Another lesson I learned is how much activity is actually going on in this sector that you may not expect, looking from the outside in. I’ve never been short of stories to write about, particularly because many events end up having some (or a lot of) significance for this industry – from the grounding of Boeing planes back in 2019, to the NotPetya hack and the recent crisis in the Suez Canal, not to mention the pandemic, which has had reverberations on essentially every line of coverage in some way.

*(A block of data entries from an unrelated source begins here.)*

Lemma duration_nil prefix c :
  (if String.eqb (c_Duration c) CouponDurationOnce || String.eqb (c_Duration c) CouponDurationForever
   then []
   else if String.eqb (c_Duration c) CouponDurationRepeating then
     complain (c_DurationMonths c <=? 0) (prefix ^^ "duration_months")
       "must be positive when duration is repeating"
   else if String.eqb (c_Duration c) "" then [mkFieldError (prefix ^^ "duration") "required"]
   else [mkFieldError (prefix ^^ "duration")
           ("must be " ^^ quoted "once" ^^ " | " ^^ quoted "repeating" ^^ " | " ^^ quoted "forever")]) = []
  <-> (c_Duration c = CouponDurationOnce \/ c_Duration c = CouponDurationForever \/
       c_Duration c = CouponDurationRepeating /\ 0 < c_DurationMonths c).
Proof.
  destruct (String.eqb_spec (c_Duration c) CouponDurationOnce) as [->|H1]; [cbn; tauto|].
  destruct (String.eqb_spec (c_Duration c) CouponDurationForever) as [->|H2]; [cbn; tauto|]. cbn [orb].
  destruct (String.eqb_spec (c_Duration c) CouponDurationRepeating) as [->|H3].
  - rewrite complain_nil, Z.leb_gt. split; [auto|]. by intros [?|[?|[_ ?]]].
  - destruct (String.eqb (c_Duration c) ""); split; try done; intros [?|[?|[? _]]]; done.
Qed.

Lemma coupon_currency_nil prefix c :
  (if String.eqb (c_Currency c) ""
   then [mkFieldError (prefix ^^ "currency") "required when amount_off is set"]
   else complain (negb (currencyRegex (c_Currency c)))
          (prefix ^^ "currency") "must be a 3-letter lowercase ISO 4217 code") = [] <->
  currencyRegex (c_Currency c) = true.
Proof.
  destruct (String.eqb_spec (c_Currency c) "") as [->|Hne]; [done|].
  rewrite complain_nil. by destruct (currencyRegex _).
Qed.

Lemma float64_hundred : float64 100 = S754_finite false 7036874417766400 (-46).
Proof. reflexivity. Qed.
Lemma percent_zero_spec x : SFeqb x (float64 0) = true <-> percent_zero x.
Proof.
  unfold percent_zero. destruct x as [[]|[]| |[] m e]; (split; [eauto; done|by intros [? ?]]).
Qed.
Lemma SFltb_flip x y : x <> S754_nan -> y <> S754_nan -> SFltb y x = negb (SFleb x y).
Proof.
  intros Hx Hy. unfold SFltb, SFleb. destruct x as [[]|[]| |[] m e], y as [[]|[]| |[] m' e']; try done; cbn.
  - rewrite (Z.compare_antisym e e'). destruct (e ?= e') eqn:E; try done. cbn. change (Pos.compare_cont Eq m' m) with (Pos.compare m' m).
    change (Pos.compare_cont Eq m m') with (Pos.compare m m'). rewrite (Pos.compare_antisym m m'). by destruct (Pos.compare m m').
  - rewrite (Z.compare_antisym e e'). destruct (e ?= e') eqn:E; try done. cbn. change (Pos.compare_cont Eq m' m) with (Pos.compare m' m).
    change (Pos.compare_cont Eq m m') with (Pos.compare m m'). rewrite (Pos.compare_antisym m m'). by destruct (Pos.compare m m').
Qed.
Lemma percent_accepted x :
  SFleb x (float64 0) || SFltb (float64 100) x = false <-> percent_in_range x \/ x = S754_nan.
Proof.
  assert (x = S754_nan \/ x <> S754_nan) as [->|Hx] by (destruct x; auto). { cbn. naive_solver. } unfold percent_in_range.
  rewrite orb_false_iff, !SFltb_flip, negb_false_iff, negb_true_iff by (done || by rewrite float64_hundred). naive_solver.
Qed.
Lemma in_range_nonzero x : percent_in_range x -> ~ percent_zero x.
Proof. intros [Hx _] [[] ->]; done. Qed.
Lemma validateCoupon_spec key c : validateCoupon key c = [] <-> coupon_ok c.
Proof.
  unfold validateCoupon, coupon_ok. rewrite !app_nil_iff, !complain_nil, duration_nil.
  pose proof (percent_accepted (c_PercentOff c)) as Ha. pose proof (in_range_nonzero (c_PercentOff c)) as Hr.
  pose proof (percent_zero_spec (c_PercentOff c)) as Hz. assert (Hn : c_PercentOff c = S754_nan -> ~ percent_zero (c_PercentOff c)) by by intros -> [].
  destruct (SFeqb (c_PercentOff c) (float64 0)), (Z.eqb_spec (c_AmountOff c) 0) as [Ea|Ea];
    cbn [negb andb Bool.eqb]; rewrite ?app_nil_iff, ?complain_nil, ?coupon_currency_nil, ?Z.ltb_ge.
  - split; [by intros (? & _)|]. intros [[(_ & ? & _)|(_ & ?)] _]; [lia|tauto].
  - split; [intros (_ & _ & [? ?] & ?)|intros [[(_ & ? & ?)|(? & _)] ?]; [|done]]; [split; [left; split; [tauto|split; [lia|done]]|done]|].
    repeat (split; [done|]). split; [split; [lia|done]|done].
  - rewrite Ha. split; [intros (_ & ? & _ & ?); split; [by right|done]|]. intros [[(? & _)|(_ & ?)] ?]; [by apply Hz in H0|done].
  - split; [by intros (? & _)|]. by intros [[(?%Hz & _)|(? & _)] _].
Qed.

Lemma meter_ref_nil meters pk prk pr :
  meter_ref_fields meters pk prk pr = [] <->
  (pr_MeterRef pr <> "" -> is_Some (meters !! pr_MeterRef pr) /\ price_type pr = PriceTypeRecurring).
Proof.
  unfold meter_ref_fields, price_type.
  destruct (String.eqb_spec (pr_MeterRef pr) "") as [E|Hne]; [done|].
  rewrite app_nil_iff, !complain_nil, bool_decide_eq_false, andb_false_iff, !negb_false_iff, !String.eqb_eq.
  rewrite not_eq_None_Some.
  destruct (String.eqb_spec (pr_Type pr) "") as [->|Ht]; intuition.
Qed.

Lemma ref_fields_nil meters (products : gmap string Product) :
  List.concat (map (fun '(productKey, prod) =>
    List.concat (map (fun '(priceKey, price) => meter_ref_fields meters productKey priceKey price)
                   (map_range (p_Prices prod)))) (map_range products)) = [] <->
  forall pk p prk pr, products !! pk = Some p -> p_Prices p !! prk = Some pr ->
    meter_ref_fields meters pk prk pr = [].
Proof.
  rewrite List.concat_nil_Forall, Forall_map, Forall_forall. split.
  - intros Hl pk p prk pr Hp Hpr. specialize (Hl (pk, p) (proj2 (map_range_elem _ _ _) Hp)). cbn in Hl.
    rewrite List.concat_nil_Forall, Forall_map, Forall_forall in Hl.
    apply (Hl (prk, pr)). by apply map_range_elem.
  - intros Hl [pk p] Hp%map_range_elem. cbn. rewrite List.concat_nil_Forall, Forall_map, Forall_forall.
    intros [prk pr] Hpr%map_range_elem. by apply (Hl pk p).
Qed.

Lemma normal_refs s meters :
  (forall k, is_Some (meters !! k) <-> is_Some (Meters s !! k)) ->
  (forall pk p prk pr, (normal_product <$> Products s) !! pk = Some p -> p_Prices p !! prk = Some pr ->
     meter_ref_fields meters pk prk pr = []) <-> meter_refs_ok s.
Proof.
  intros Hm.
  assert (E : forall pk prk pr, meter_ref_fields meters pk prk (normal_price pr) = [] <->
    (pr_MeterRef pr <> "" -> is_Some (Meters s !! pr_MeterRef pr) /\ price_type pr = PriceTypeRecurring)).
  { intros. rewrite meter_ref_nil. cbn [normal_price pr_MeterRef]. rewrite Hm.
    assert (price_type (normal_price pr) = price_type pr) as ->; [|done].
    unfold price_type at 1. cbn [normal_price pr_Type]. unfold price_type.
    destruct (String.eqb (pr_Type pr) "") eqn:Et; [done|]. by rewrite Et. }
  unfold meter_refs_ok. split.
  - intros Hr pk p prk pr Hp Hpr. apply (E pk prk), (Hr pk (normal_product p)).
    + by rewrite lookup_fmap, Hp.
    + cbn. by rewrite lookup_fmap, Hpr.
  - intros Hr pk p prk pr Hp Hpr. rewrite lookup_fmap in Hp.
    destruct (Products s !! pk) as [p0|] eqn:E0; [|done]. cbn in Hp. injection Hp as <-.
    cbn in Hpr. rewrite lookup_fmap in Hpr. destruct (p_Prices p0 !! prk) as [pr0|] eqn:E1; [|done].
    cbn in Hpr. injection Hpr as <-. apply E. by apply (Hr pk p0 prk).
Qed.

(** What the three loops of [NewSpec] return. *)
Lemma products_loop bad m :
  let R := range_validate keyRegex bad validateProduct (map_range m) in
  (snd R = [] <-> map_Forall (fun k p => keyRegex k = true /\ product_ok p) m) /\
  (map_Forall (fun k p => keyRegex k = true /\ product_ok p) m -> fst R = normal_product <$> m).
Proof.
  cbv zeta. split.
  - rewrite range_validate_nil. unfold map_Forall.
    split; intros Hm k p Hk; destruct (Hm k p Hk); split; try done; by apply (validateProduct_spec k p).
  - intros Hm. apply map_eq. intros k. rewrite range_validate_fst by (intros k' p Hk; by apply (Hm k' p)).
    rewrite lookup_fmap. destruct (m !! k) as [p|] eqn:E; [|done]. cbn. f_equal.
    apply validateProduct_spec. by apply (Hm k p).
Qed.

Lemma coupons_loop bad m :
  let R := range_validate couponKeyRegex bad (fun key c => (c, validateCoupon key c)) (map_range m) in
  (snd R = [] <-> map_Forall (fun k c => couponKeyRegex k = true /\ coupon_ok c) m) /\
  (map_Forall (fun k c => couponKeyRegex k = true /\ coupon_ok c) m -> fst R = m).
Proof.
  cbv zeta. destruct (range_validate_spec couponKeyRegex bad (fun key c => (c, validateCoupon key c))
    (fun _ c => c) coupon_ok m (fun k c => conj eq_refl (validateCoupon_spec k c))) as [H1 H2].
  split; [done|]. intros Hm. rewrite H2 by (intros k c Hk; by apply (Hm k c)).
  rewrite map_imap_fmap. apply map_fmap_id.
Qed.

Lemma meters_loop bad m :
  let R := range_validate keyRegex bad (fun key m => (normalizeMeter key m, [])) (map_range m) in
  (snd R = [] <-> map_Forall (fun k _ => keyRegex k = true) m) /\
  (map_Forall (fun k _ => keyRegex k = true) m ->
     fst R = map_imap (fun k m => Some (normalizeMeter k m)) m).
Proof.
  cbv zeta. destruct (range_validate_spec keyRegex bad (fun key m => (normalizeMeter key m, []))
    normalizeMeter (fun _ => True) m) as [H1 H2]; [done|].
  split; [|done]. rewrite H1. unfold map_Forall.
  split; intros Hm k x Hk; [by apply (Hm k x)|split; [by apply (Hm k x)|done]].
Qed.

Read more: Suez Canal blockage: Key questions answered
Besides having a lot to write about based on current events, there’s also been a lot to discover in the insurance world. I once spoke to an underwriter working in the entertainment insurance space who, as part of their job, had to review scripts for upcoming movies and learn about all of the other details associated with a film production to understand what coverages the company needed to buy. In fact, tons of the professionals I’ve interviewed have such unique insight on their industries of focus, from cannabis dispensaries and social influencers, to contractors and museums. In turn, while I too have often received the standard comments on my job from those outside of the industry, that it must be a boring one to write about, I quickly realized for myself that this was far from the case (and made sure to let doubters know the same).
In the same vein, my third main ‘lesson learned’ is that the insurance industry is always evolving and trying to better itself to meet the needs of its clients. Sometimes, that evolution might not be as fast as people would like, but if the last year has taught us anything, it’s that insurance companies are able to adapt to fast-changing circumstances, and do so successfully.
Moreover, on the diversity and inclusion front, the events of 2020 and earlier have shined a spotlight on how much the industry needs to evolve to better reflect the societies in which it works. While there’s tons of work still to be done here, as many leaders continue to point out, there have also been more discussions than perhaps ever before on how to ensure that people from all backgrounds are represented and supported. I hope that this continues to be a focus for the industry and that leaders make it a priority for their organizations, since it can only serve to upend the industry’s often outdated image, of being dominated by one demographic, to show that it’s listening and changing.
Before I go, I’d like to say ‘thank you’ to all of the readers who have supported my work during this time, as well as my team at Insurance Business, who patiently explained industry jargon to me over and over again, helped my articles be the best that they could be, and made the last three years feel like no time at all.